[TASK DESCRIPTION]: Beginning with the line below that contains "Definition magnitude (f" and ending with the line that contains "End float64.", copy every line exactly. Copy nothing else.

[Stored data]
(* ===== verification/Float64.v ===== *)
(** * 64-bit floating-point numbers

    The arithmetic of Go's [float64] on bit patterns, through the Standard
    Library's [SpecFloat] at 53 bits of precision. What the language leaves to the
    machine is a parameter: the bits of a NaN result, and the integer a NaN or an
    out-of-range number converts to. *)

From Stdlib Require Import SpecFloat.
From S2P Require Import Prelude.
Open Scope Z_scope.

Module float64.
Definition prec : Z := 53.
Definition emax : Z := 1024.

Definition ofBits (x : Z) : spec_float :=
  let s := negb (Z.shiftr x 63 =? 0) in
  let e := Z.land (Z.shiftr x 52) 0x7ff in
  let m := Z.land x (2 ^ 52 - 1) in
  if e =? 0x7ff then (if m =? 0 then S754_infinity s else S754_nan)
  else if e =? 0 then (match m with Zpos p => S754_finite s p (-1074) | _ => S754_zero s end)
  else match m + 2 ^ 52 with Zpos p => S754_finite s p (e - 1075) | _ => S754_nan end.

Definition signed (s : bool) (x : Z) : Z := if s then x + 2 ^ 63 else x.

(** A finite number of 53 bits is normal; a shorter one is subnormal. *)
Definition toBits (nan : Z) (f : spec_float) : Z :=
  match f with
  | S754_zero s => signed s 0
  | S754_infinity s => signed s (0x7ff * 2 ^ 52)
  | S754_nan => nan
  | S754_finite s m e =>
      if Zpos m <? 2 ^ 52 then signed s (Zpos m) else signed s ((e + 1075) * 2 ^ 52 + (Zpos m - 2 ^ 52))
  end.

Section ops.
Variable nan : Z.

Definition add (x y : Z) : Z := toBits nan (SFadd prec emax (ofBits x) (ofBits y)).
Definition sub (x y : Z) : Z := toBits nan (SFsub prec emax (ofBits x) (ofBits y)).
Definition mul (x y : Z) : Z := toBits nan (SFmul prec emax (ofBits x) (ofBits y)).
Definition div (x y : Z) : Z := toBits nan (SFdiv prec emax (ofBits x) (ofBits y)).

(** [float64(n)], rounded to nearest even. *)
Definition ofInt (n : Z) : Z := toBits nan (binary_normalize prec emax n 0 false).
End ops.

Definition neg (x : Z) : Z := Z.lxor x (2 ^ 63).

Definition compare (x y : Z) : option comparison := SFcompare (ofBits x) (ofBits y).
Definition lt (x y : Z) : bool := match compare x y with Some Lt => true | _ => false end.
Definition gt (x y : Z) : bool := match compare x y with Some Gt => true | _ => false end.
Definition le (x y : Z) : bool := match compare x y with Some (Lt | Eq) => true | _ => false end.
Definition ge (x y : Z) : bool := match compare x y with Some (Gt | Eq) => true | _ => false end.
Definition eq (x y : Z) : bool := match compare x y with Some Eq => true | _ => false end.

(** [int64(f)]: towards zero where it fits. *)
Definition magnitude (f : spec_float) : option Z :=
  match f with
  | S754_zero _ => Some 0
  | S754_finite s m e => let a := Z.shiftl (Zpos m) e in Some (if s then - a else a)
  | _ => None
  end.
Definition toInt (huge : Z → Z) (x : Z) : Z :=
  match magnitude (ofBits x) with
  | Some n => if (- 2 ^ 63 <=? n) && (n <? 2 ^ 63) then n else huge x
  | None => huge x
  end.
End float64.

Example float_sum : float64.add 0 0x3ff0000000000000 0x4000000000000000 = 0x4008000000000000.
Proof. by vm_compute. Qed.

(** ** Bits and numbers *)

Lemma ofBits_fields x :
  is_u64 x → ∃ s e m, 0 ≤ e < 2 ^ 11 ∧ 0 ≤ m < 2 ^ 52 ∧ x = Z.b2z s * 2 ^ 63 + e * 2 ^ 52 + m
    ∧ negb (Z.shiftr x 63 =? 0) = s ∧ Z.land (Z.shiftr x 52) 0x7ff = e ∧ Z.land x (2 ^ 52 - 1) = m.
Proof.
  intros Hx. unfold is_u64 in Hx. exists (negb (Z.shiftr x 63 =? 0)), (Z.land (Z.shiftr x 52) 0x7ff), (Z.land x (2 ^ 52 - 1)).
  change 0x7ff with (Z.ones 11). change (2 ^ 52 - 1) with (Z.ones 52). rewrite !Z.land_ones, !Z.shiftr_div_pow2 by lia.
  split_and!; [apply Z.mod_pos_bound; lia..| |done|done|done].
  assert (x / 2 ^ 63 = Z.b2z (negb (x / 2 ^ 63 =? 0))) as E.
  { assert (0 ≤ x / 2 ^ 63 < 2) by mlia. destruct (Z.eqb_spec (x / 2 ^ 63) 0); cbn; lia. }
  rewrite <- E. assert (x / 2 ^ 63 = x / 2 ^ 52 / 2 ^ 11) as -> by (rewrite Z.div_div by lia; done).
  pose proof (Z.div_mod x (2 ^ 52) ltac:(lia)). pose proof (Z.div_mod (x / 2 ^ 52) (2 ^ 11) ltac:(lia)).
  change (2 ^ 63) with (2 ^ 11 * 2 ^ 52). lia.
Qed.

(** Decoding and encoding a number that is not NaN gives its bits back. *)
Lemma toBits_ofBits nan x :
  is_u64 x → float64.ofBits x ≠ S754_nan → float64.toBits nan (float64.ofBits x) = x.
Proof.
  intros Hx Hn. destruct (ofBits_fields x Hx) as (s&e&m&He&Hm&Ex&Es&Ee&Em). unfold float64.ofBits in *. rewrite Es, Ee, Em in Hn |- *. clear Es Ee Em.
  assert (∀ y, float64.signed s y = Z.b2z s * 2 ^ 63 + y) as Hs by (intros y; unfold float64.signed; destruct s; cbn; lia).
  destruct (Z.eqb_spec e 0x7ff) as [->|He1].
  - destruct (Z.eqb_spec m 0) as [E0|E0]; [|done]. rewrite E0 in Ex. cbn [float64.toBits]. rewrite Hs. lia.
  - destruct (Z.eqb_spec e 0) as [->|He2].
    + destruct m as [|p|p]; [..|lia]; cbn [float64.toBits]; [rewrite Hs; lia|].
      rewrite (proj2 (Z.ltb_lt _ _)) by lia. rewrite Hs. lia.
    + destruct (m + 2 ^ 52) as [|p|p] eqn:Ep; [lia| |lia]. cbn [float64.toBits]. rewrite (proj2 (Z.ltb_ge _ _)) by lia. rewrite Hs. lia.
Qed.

[EXERCISE OUTPUT]:
Definition magnitude (f : spec_float) : option Z :=
  match f with
  | S754_zero _ => Some 0
  | S754_finite s m e => let a := Z.shiftl (Zpos m) e in Some (if s then - a else a)
  | _ => None
  end.
Definition toInt (huge : Z → Z) (x : Z) : Z :=
  match magnitude (ofBits x) with
  | Some n => if (- 2 ^ 63 <=? n) && (n <? 2 ^ 63) then n else huge x
  | None => huge x
  end.
End float64.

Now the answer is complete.